Manuscript Title:

DETECTING FOOD QUALITY WITH MACHINE LEARNING METHODS

Author:

Dr. ANITA PATI MISHRA, MONIKA DIXIT BAJPAI, PUJA SHREE SINHA, JYOTI TRIPATHI, DHWANI GARG, SUMIT NEGI

DOI Number:

DOI:10.5281/zenodo.10527172

Published : 2024-01-10

About the author(s)

1. Dr. ANITA PATI MISHRA - Assistant Professor, Department of School of Information Technology, IMS Noida, U.P. India.
2. MONIKA DIXIT BAJPAI - Assistant Professor, Department of School of Information Technology, IMS Noida, U.P. India.
3. PUJA SHREE SINHA - Assistant Professor, Department of School of Information Technology, IMS Noida, U.P. India.
4. JYOTI TRIPATHI - Assistant Professor, School of Information Technology, IMS Noida, U.P. India.
5. DHWANI GARG - Assistant Professor, School of Information Technology, IMS Noida, U.P. India.
6. SUMIT NEGI - Assistant Professor, School of Information Technology, IMS Noida, U.P. India.

Full Text : PDF

Abstract

The proposed method of using a convolutional neural network (CNN) for fruit freshness detection is an efficient and nondestructive approach.
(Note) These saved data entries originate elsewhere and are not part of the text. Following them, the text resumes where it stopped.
(** The same in [_v4.hpp]; [add_batch_task] answers with a [bool]
    there. *)
Definition add_task_v4 (task : Task) (got_mutex : bool) (w : world Task)
  : completion (world Task * list thread) :=
  let p := the_pool w in
  if stopping_ p then Thrown "ThreadPool has been stopped"
  else Returned (try_expand_workers_v4 got_mutex
                   (with_pool (set_queue (TaskQueue.push task (queue_ p)) p) w)).

Definition add_priority_task_v4 (task : Task) (got_mutex : bool)
           (w : world Task) : completion (world Task * list thread) :=
  let p := the_pool w in
  if stopping_ p then Thrown "ThreadPool has been stopped"
  else Returned (try_expand_workers_v4 got_mutex
                   (with_pool (set_queue
                                 (TaskQueue.push_front task (queue_ p)) p) w)).

Definition add_batch_task_v4 (task_list : list Task) (got_mutex : bool)
           (w : world Task) : bool * (world Task * list thread) :=
  let p := the_pool w in
  if stopping_ p then (false, (w, []))
  else if TaskQueue.is_nil task_list then (false, (w, []))
  else (true, try_expand_workers_v4 got_mutex
                (with_pool (set_queue (push_each task_list (queue_ p)) p) w)).

(** *** [worker_loop] after [queue_.pop] has returned *)

Inductive worker_next : Type :=
| Continue    (* next round of the [for (;;)] *)
| Exit.       (* [return] *)

(** Moving the worker's own thread object to [dead_workers_]. *)
Definition retire (my_id : thread_id) (t : thread) (p : pool Task)
  : pool Task :=
  set_workers (delete my_id (workers_ p))
              (set_dead_workers (dead_workers_ p ++ [t]) p).

(** [part_007].  The task of an [OK] is run between the two updates of
    [idle_threads_]; it is taken here not to touch the pool. *)
Definition after_pop (my_id : thread_id) (result : TaskQueue.PopResult)
           (p : pool Task) : pool Task * worker_next :=
  match result with
  | TaskQueue.STOPPED => (idle_sub p, Exit)
  | TaskQueue.TIMEOUT =>
      if stopping_ p then (idle_sub p, Exit)
      else if min_threads_ p <? wrap32 (Z.of_nat (size (workers_ p))) then
        match workers_ p !! my_id with
        | Some t => (retire my_id t (idle_sub p), Exit)
        | None => (p, Exit)
        end
      else (p, Continue)
  | TaskQueue.OK => (idle_add (idle_sub p), Continue)
  end.

(** [_v4.hpp]. *)
Definition after_pop_v4 (my_id : thread_id) (result : TaskQueue.PopResult)
           (p : pool Task) : pool Task * worker_next :=
  match result with
  | TaskQueue.STOPPED => (idle_sub p, Exit)
  | TaskQueue.TIMEOUT =>
      if stopping_ p then (idle_sub p, Exit)
      else if negb (stopping_ p)
              && (wrap64 (min_threads_ p) <? Z.of_nat (size (workers_ p)))
      then
        match workers_ p !! my_id with
        | Some t => (retire my_id t (idle_sub p), Exit)
        | None => (p, Continue)
        end
      else (p, Continue)
  | TaskQueue.OK => (idle_add (idle_sub p), Continue)
  end.

(** A pool that is running: neither the pool nor its queue is stopped. *)
Definition running (p : pool Task) : Prop :=
  stopping_ p = false /\ TaskQueue.stop_ (queue_ p) = false.

(** The lower bound, the worker count and the idle count next to its
    neighbours fit an [int]. *)
Definition sane (p : pool Task) : Prop :=
  int_range (min_threads_ p)
  /\ int_range (Z.of_nat (size (workers_ p)))
  /\ int_range (idle_threads_ p - 1) /\ int_range (idle_threads_ p + 1).

(** A pool made with [min_threads = 0]: no worker yet, nothing queued. *)
Definition no_worker_yet : world Task :=
  mkWorld (mkPool 0 4 2 TaskQueue.empty_queue ∅ [] 0 false) 1%nat [].

(** A pool whose only worker, thread 1, sits idle. *)
Definition one_idle_worker : pool Task :=
  mkPool 0 4 2 TaskQueue.empty_queue {[ 1%nat := mkThread 1%nat ]} [] 1 false.

(** The same worker in a pool made with [min_threads = -2]. *)
Definition one_idle_worker_negative_minimum : pool Task :=
  mkPool (-2) 4 2 TaskQueue.empty_queue {[ 1%nat := mkThread 1%nat ]} []
         1 false.

(** A pool of at most four workers, none started yet, with a backlog of
    three tasks. *)
Definition backlog_of_three (t : Task) : world Task :=
  mkWorld (mkPool 0 4 2 (TaskQueue.mkTQ [t; t; t] [] false []) ∅ [] 0 false)
          1%nat [].

(** Threads 1 and 2 at work, thread 3 retired and not yet joined. *)
Definition two_workers_one_dead : world Task :=
  mkWorld (mkPool 0 4 2 TaskQueue.empty_queue
                  {[ 1%nat := mkThread 1%nat; 2%nat := mkThread 2%nat ]}
                  [mkThread 3%nat] 2 false)
          4%nat [1%nat; 2%nat; 3%nat].

End WithTask.
End PoolOps.

(** * Properties *)

Lemma wrap64_small z : 0 <= z < 2 ^ 64 -> wrap64 z = z.
Proof. intros H. unfold wrap64. now apply Z.mod_small. Qed.

Lemma wrap32_small z : int_range z -> wrap32 z = z.
Proof.
  unfold int_range, wrap32. intros H.
  rewrite Z.mod_small; lia.
Qed.

(** ** The fair FIFO reader-writer lock *)
Module FairFifoFacts.
Import FairFifo.

(** *** Field projections of the updates *)

Lemma wake_all_fields ws s :
  q_ (wake_all ws s) = q_ s
  /\ has_writer_ (wake_all ws s) = has_writer_ s
  /\ reader_cnt_ (wake_all ws s) = reader_cnt_ s
  /\ pending_readers_ (wake_all ws s) = pending_readers_ s
  /\ next_ticket_ (wake_all ws s) = next_ticket_ s
  /\ notified (wake_all ws s) = notified s ++ ws.
Proof.
  revert s. induction ws as [|w ws IH]; intros s; cbn.
  - rewrite app_nil_r. tauto.
  - destruct (IH (wake w s)) as (H1 & H2 & H3 & H4 & H5 & H6).
    unfold wake_all in *. rewrite H1, H2, H3, H4, H5, H6. cbn.
    rewrite <- app_assoc. tauto.
Qed.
Traditional methods for food quality detection can be timeconsuming, time-intensive, and require specialized equipment and investigators to operate. By utilizing machine learning, specifically CNNs, the detection process can be streamlined and automated. CNNs are a type of deep learning algorithm commonly used for image identification tasks. They have shown excellent performance in various computer vision applications, including object detection and classification. In the context of fruit freshness detection, CNNs can analyze the visual characteristics of fruits and determine their freshness based on visual cues such as color, texture, and surface defects. The advantage of using CNNs for fruit freshness detection is that they can learn complex patterns and features directly from the input data without relying on explicit rules or predefined features. This makes CNNs well-suited for detecting subtle differences in fruit appearance that may indicate freshness or spoilage. By training the CNN on a large dataset of labeled fruit images, the model can learn to differentiate between fresh and spoiled fruits. The paper you mentioned likely presents experimental results that demonstrate the effectiveness of CNNs in identifying fruit freshness. These results would validate the proposed approach and provide evidence that machine learning can be a valuable tool in the field of food quality detection. Additionally, the paper may discuss the challenge of over fitting, which is a common issue in machine learning where the model becomes too specialized to the training dataset and performs poorly on new, unseen data. Overall, using CNNs for fruit freshness detection offers several benefits, including improved efficiency in food circulation, reduced storage and labor costs, and enhanced food safety. By leveraging the power of machine learning, this approach has the potential to revolutionize the way fruit quality is assessed and monitored throughout the supply chain.


Keywords

CNN, Freshness Detection, Food Quality, Visual Defects, Machine Learning, Improved Efficiency.